Task details: The records follow. Copy each one exactly.

Material shown:
┌──
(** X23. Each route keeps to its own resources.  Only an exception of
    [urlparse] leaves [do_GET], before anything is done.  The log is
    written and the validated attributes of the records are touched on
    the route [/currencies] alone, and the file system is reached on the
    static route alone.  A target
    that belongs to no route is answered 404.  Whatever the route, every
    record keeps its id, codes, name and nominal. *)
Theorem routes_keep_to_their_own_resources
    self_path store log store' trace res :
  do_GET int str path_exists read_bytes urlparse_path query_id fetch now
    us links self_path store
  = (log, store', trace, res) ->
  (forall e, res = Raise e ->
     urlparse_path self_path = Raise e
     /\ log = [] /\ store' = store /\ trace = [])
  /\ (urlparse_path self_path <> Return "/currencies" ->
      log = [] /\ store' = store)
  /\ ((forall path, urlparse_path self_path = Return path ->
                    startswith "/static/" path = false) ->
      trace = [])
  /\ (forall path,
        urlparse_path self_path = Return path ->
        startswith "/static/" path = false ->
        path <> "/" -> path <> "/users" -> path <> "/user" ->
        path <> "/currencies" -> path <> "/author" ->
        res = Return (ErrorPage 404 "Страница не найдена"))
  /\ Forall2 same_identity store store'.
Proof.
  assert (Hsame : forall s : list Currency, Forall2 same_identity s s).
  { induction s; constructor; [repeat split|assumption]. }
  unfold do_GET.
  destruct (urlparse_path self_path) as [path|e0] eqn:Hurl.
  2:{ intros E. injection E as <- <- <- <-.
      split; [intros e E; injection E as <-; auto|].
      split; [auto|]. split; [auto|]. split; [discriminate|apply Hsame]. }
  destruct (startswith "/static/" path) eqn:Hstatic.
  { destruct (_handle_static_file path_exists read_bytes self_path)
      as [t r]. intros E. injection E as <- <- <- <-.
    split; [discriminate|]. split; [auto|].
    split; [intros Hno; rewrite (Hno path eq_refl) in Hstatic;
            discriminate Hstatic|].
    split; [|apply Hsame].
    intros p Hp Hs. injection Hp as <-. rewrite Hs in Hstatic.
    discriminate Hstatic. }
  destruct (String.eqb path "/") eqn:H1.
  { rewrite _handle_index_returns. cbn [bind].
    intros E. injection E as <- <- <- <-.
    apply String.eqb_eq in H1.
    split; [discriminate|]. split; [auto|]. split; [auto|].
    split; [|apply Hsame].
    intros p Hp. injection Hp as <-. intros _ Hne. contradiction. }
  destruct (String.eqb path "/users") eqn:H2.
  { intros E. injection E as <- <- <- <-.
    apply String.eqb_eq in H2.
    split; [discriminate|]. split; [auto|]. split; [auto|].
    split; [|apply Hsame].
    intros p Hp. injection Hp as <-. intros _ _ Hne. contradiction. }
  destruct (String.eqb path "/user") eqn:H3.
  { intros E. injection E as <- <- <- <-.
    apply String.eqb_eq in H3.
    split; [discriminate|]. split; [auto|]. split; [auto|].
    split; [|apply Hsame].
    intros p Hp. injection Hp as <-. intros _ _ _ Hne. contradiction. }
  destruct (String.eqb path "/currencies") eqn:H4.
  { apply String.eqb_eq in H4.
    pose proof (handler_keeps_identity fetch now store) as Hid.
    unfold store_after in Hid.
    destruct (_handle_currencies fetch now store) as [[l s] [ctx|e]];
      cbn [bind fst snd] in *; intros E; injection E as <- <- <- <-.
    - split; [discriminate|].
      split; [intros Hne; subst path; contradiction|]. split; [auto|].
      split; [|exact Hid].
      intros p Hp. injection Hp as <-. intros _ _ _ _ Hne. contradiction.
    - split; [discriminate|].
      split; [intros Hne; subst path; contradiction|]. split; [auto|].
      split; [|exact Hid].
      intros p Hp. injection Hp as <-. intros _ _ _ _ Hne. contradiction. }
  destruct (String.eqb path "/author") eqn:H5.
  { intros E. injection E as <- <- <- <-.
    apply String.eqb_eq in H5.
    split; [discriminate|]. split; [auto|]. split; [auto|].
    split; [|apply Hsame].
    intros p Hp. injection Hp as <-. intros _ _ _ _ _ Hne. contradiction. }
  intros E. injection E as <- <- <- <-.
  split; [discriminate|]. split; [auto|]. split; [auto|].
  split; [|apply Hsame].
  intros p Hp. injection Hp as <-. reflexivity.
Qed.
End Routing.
└──
Output for this task:
(** X23. Each route keeps to its own resources.  Only an exception of
    [urlparse] leaves [do_GET], before anything is done.  The log is
    written and the validated attributes of the records are touched on
    the route [/currencies] alone, and the file system is reached on the
    static route alone.  A target
    that belongs to no route is answered 404.  Whatever the route, every
    record keeps its id, codes, name and nominal. *)
Theorem routes_keep_to_their_own_resources
    self_path store log store' trace res :
  do_GET int str path_exists read_bytes urlparse_path query_id fetch now
    us links self_path store
  = (log, store', trace, res) ->
  (forall e, res = Raise e ->
     urlparse_path self_path = Raise e
     /\ log = [] /\ store' = store /\ trace = [])
  /\ (urlparse_path self_path <> Return "/currencies" ->
      log = [] /\ store' = store)
  /\ ((forall path, urlparse_path self_path = Return path ->
                    startswith "/static/" path = false) ->
      trace = [])
  /\ (forall path,
        urlparse_path self_path = Return path ->
        startswith "/static/" path = false ->
        path <> "/" -> path <> "/users" -> path <> "/user" ->
        path <> "/currencies" -> path <> "/author" ->
        res = Return (ErrorPage 404 "Страница не найдена"))
  /\ Forall2 same_identity store store'.
Proof.
  assert (Hsame : forall s : list Currency, Forall2 same_identity s s).
  { induction s; constructor; [repeat split|assumption]. }
  unfold do_GET.
  destruct (urlparse_path self_path) as [path|e0] eqn:Hurl.
  2:{ intros E. injection E as <- <- <- <-.
      split; [intros e E; injection E as <-; auto|].
      split; [auto|]. split; [auto|]. split; [discriminate|apply Hsame]. }
  destruct (startswith "/static/" path) eqn:Hstatic.
  { destruct (_handle_static_file path_exists read_bytes self_path)
      as [t r]. intros E. injection E as <- <- <- <-.
    split; [discriminate|]. split; [auto|].
    split; [intros Hno; rewrite (Hno path eq_refl) in Hstatic;
            discriminate Hstatic|].
    split; [|apply Hsame].
    intros p Hp Hs. injection Hp as <-. rewrite Hs in Hstatic.
    discriminate Hstatic. }
  destruct (String.eqb path "/") eqn:H1.
  { rewrite _handle_index_returns. cbn [bind].
    intros E. injection E as <- <- <- <-.
    apply String.eqb_eq in H1.
    split; [discriminate|]. split; [auto|]. split; [auto|].
    split; [|apply Hsame].
    intros p Hp. injection Hp as <-. intros _ Hne. contradiction. }
  destruct (String.eqb path "/users") eqn:H2.
  { intros E. injection E as <- <- <- <-.
    apply String.eqb_eq in H2.
    split; [discriminate|]. split; [auto|]. split; [auto|].
    split; [|apply Hsame].
    intros p Hp. injection Hp as <-. intros _ _ Hne. contradiction. }
  destruct (String.eqb path "/user") eqn:H3.
  { intros E. injection E as <- <- <- <-.
    apply String.eqb_eq in H3.
    split; [discriminate|]. split; [auto|]. split; [auto|].
    split; [|apply Hsame].
    intros p Hp. injection Hp as <-. intros _ _ _ Hne. contradiction. }
  destruct (String.eqb path "/currencies") eqn:H4.
  { apply String.eqb_eq in H4.
    pose proof (handler_keeps_identity fetch now store) as Hid.
    unfold store_after in Hid.
    destruct (_handle_currencies fetch now store) as [[l s] [ctx|e]];
      cbn [bind fst snd] in *; intros E; injection E as <- <- <- <-.
    - split; [discriminate|].
      split; [intros Hne; subst path; contradiction|]. split; [auto|].
      split; [|exact Hid].
      intros p Hp. injection Hp as <-. intros _ _ _ _ Hne. contradiction.
    - split; [discriminate|].
      split; [intros Hne; subst path; contradiction|]. split; [auto|].
      split; [|exact Hid].
      intros p Hp. injection Hp as <-. intros _ _ _ _ Hne. contradiction. }
  destruct (String.eqb path "/author") eqn:H5.
  { intros E. injection E as <- <- <- <-.
    apply String.eqb_eq in H5.
    split; [discriminate|]. split; [auto|]. split; [auto|].
    split; [|apply Hsame].
    intros p Hp. injection Hp as <-. intros _ _ _ _ _ Hne. contradiction. }
  intros E. injection E as <- <- <- <-.
  split; [discriminate|]. split; [auto|]. split; [auto|].
  split; [|apply Hsame].
  intros p Hp. injection Hp as <-. reflexivity.
Qed.
End Routing.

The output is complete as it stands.